**What you will do:**
Each line that has the string "call" must be copied from the records below.

**Task input:**
(** ** Safety: every byte string is answered without leaving a buffer *)

Section Safety.
Context {S : Type} {B : RegisterBank S} {L : RegisterBankLaws S}.
Implicit Types (st : S) (pdu : list Z).

Definition outcome_good st pdu (r : res (S * list Z)) : Prop :=
  match r with
  | Ok (st', reply) =>
      bank_ok st' /\ bytes_ok reply /\ (2 <= length reply <= max 251 (length pdu))%nat
  | Err e => e = "truncated Modbus PDU"%string /\ (length pdu < 6)%nat
  | Fault => False
  end.

Lemma Need_cases pdu n :
  (Need pdu n = Ok tt /\ (n <= length pdu)%nat) \/
  (Need pdu n = Err "truncated Modbus PDU" /\ (length pdu < n)%nat).
Proof. unfold Need. destruct (length pdu <? n)%nat eqn:E; reflect_bools; auto. Qed.

Lemma exception_good st pdu f c :
  bank_ok st -> byte_ok f -> byte_ok c -> outcome_good st pdu (Ok (st, Exception f c)).
Proof.
  intros Hst Hf Hc. simpl. split_and!; [done| |lia|lia].
  repeat constructor; try apply Hc; unfold byte_ok in *.
  - apply (lor_bounded 8); lia.
  - apply (lor_bounded 8 f 128); lia.
Qed.

Lemma on_error_good {A} st pdu (call : res A) h k :
  no_fault call -> outcome_good st pdu h ->
  (forall a, call = Ok a -> outcome_good st pdu (k a)) -> outcome_good st pdu (on_error call h k).
Proof. intros Hf Hh Hk. destruct call; simpl; [by apply Hk|done|by destruct Hf]. Qed.

Lemma ParseQuantity_iff q m : ParseQuantity q m = Ok tt <-> q <> 0 /\ q <= m.
Proof.
  unfold ParseQuantity. destruct_guards; break_guards; split; intros; try done; lia.
Qed.

Lemma ParseQuantity_safe q m : no_fault (ParseQuantity q m).
Proof. unfold ParseQuantity, no_fault. by destruct_guards. Qed.

Lemma pdu_words_5 pdu : (5 <= length pdu)%nat ->
  exists a q, GetU16 pdu 1 = Ok a /\ GetU16 pdu 3 = Ok q /\ word_ok a /\ word_ok q.
Proof.
  intros H. destruct (GetU16_in_range pdu 1) as (a & Ha & ?); [lia|].
  destruct (GetU16_in_range pdu 3) as (q & Hq & ?); [lia|]. by exists a, q.
Qed.

Ltac code_byte := unfold byte_ok, kIllegalAddress, kIllegalValue, kIllegalFunction; lia.

Lemma HandleReadBits_good st f pdu : bank_ok st -> byte_ok f ->
  outcome_good st pdu (HandleReadBits st f pdu).
Proof.
  intros Hst Hf. unfold HandleReadBits.
  destruct (Need_cases pdu 5) as [[-> Hl]|[-> Hl]]; simpl; [|split; [done|lia]].
  destruct (pdu_words_5 pdu Hl) as (a & q & -> & -> & Ha & Hq). simpl.
  apply on_error_good; [apply ParseQuantity_safe|apply exception_good; [done|done|code_byte]|].
  intros [] HQ. apply ParseQuantity_iff in HQ as [Hq0 Hq1].
  apply on_error_good; [by apply read_bits_safe|apply exception_good; [done|done|code_byte]|].
  intros vs Hr. unfold word_ok in *. simpl. split_and!; [done| | |].
  - constructor; [apply to_u8_range|apply pack_bits_bytes_ok].
  - rewrite length_pack_bits. pose proof (Z.div_le_lower_bound (q + 7) 8 1). lia.
  - rewrite length_pack_bits. pose proof (Z.div_lt_upper_bound (q + 7) 8 251). lia.
Qed.

Lemma HandleReadRegisters_good st f pdu : bank_ok st -> byte_ok f ->
  outcome_good st pdu (HandleReadRegisters st f pdu).
Proof.
  intros Hst Hf. unfold HandleReadRegisters.
  destruct (Need_cases pdu 5) as [[-> Hl]|[-> Hl]]; simpl; [|split; [done|lia]].
  destruct (pdu_words_5 pdu Hl) as (a & q & -> & -> & Ha & Hq). simpl.
  apply on_error_good; [apply ParseQuantity_safe|apply exception_good; [done|done|code_byte]|].
  intros [] HQ. apply ParseQuantity_iff in HQ as [Hq0 Hq1].
  apply on_error_good; [by apply read_registers_safe|apply exception_good; [done|done|code_byte]|].
  intros ws Hr. apply read_registers_iff in Hr as (_ & -> & _); [|done].
  unfold word_ok in *. simpl. rewrite length_put_words. simpl. split_and!; [done| |lia|lia].
  apply put_words_bytes_ok. repeat constructor; apply to_u8_range.
Qed.

Lemma take_bytes_ok n pdu : bytes_ok pdu -> bytes_ok (take n pdu).
Proof. intros. by apply Forall_take. Qed.

Lemma HandleWriteCoil_good st f pdu : bank_ok st -> byte_ok f -> bytes_ok pdu ->
  outcome_good st pdu (HandleWriteCoil st f pdu).
Proof.
  intros Hst Hf Hb. unfold HandleWriteCoil.
  destruct (Need_cases pdu 5) as [[-> Hl]|[-> Hl]]; simpl; [|split; [done|lia]].
  destruct (pdu_words_5 pdu Hl) as (a & q & -> & -> & Ha & Hq). simpl.
  destruct (_ && _); [apply exception_good; [done|done|code_byte]|].
  apply on_error_good; [by apply write_bits_safe|apply exception_good; [done|done|code_byte]|].
  intros st' Hw. apply write_bits_effect in Hw; [|done|done]. simpl. split_and!; [tauto|done|lia|lia].
Qed.

Lemma HandleWriteRegister_good st f pdu : bank_ok st -> byte_ok f -> bytes_ok pdu ->
  outcome_good st pdu (HandleWriteRegister st f pdu).
Proof.
  intros Hst Hf Hb. unfold HandleWriteRegister.
  destruct (Need_cases pdu 5) as [[-> Hl]|[-> Hl]]; simpl; [|split; [done|lia]].
  destruct (pdu_words_5 pdu Hl) as (a & q & -> & -> & Ha & Hq). simpl.
  apply on_error_good; [by apply write_registers_safe|apply exception_good; [done|done|code_byte]|].
  intros st' Hw. apply write_registers_effect in Hw; [|done|done|by apply Forall_singleton].
  simpl. split_and!; [tauto|done|lia|lia].
Qed.

(** The length field of a multiple write that passed the third guard. *)
Lemma write_many_guard q max bc n len :
  (negb (is_ok (ParseQuantity q max)) || negb (bc =? n) || negb (Z.of_nat len =? 6 + bc)) = false ->
  q <> 0 /\ q <= max /\ bc = n /\ Z.of_nat len = 6 + bc.
Proof.
  intros H. reflect_bools. destruct (ParseQuantity q max) as [[]| |] eqn:E; try done.
  apply ParseQuantity_iff in E. lia.
Qed.

Lemma HandleWriteCoils_good st f pdu : bank_ok st -> byte_ok f -> bytes_ok pdu ->
  outcome_good st pdu (HandleWriteCoils st f pdu).
Proof.
  intros Hst Hf Hb. unfold HandleWriteCoils.
  destruct (Need_cases pdu 6) as [[-> Hl]|[-> Hl]]; simpl; [|split; [done|lia]].
  destruct (pdu_words_5 pdu) as (a & q & -> & -> & Ha & Hq); [lia|]. simpl.
  destruct (read_at_in pdu 5) as (bc & -> & Hbc); [lia|]. simpl.
  destruct (_ || _) eqn:G; [apply exception_good; [done|done|code_byte]|].
  apply write_many_guard in G as (Hq0 & Hq1 & -> & Hlen). unfold word_ok in *.
  destruct (get_bits_in_range pdu 6 (Z.to_nat q)) as (vs & -> & Hvs).
  { assert (((Z.to_nat q + 7) / 8)%nat = Z.to_nat ((q + 7) / 8)) as ->; [|lia].
    rewrite Z2Nat.inj_div, Z2Nat.inj_add by lia. done. }
  simpl. assert (Z.of_nat (length vs) < 2 ^ 31) by lia.
  apply on_error_good; [by apply write_bits_safe|apply exception_good; [done|done|code_byte]|].
  intros st' Hw. apply write_bits_effect in Hw; [|done|done]. simpl. rewrite length_take.
  split_and!; [tauto|by apply take_bytes_ok|lia|lia].
Qed.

**Written answer:**
Lemma on_error_good {A} st pdu (call : res A) h k :
  no_fault call -> outcome_good st pdu h ->
  (forall a, call = Ok a -> outcome_good st pdu (k a)) -> outcome_good st pdu (on_error call h k).
Proof. intros Hf Hh Hk. destruct call; simpl; [by apply Hk|done|by destruct Hf]. Qed.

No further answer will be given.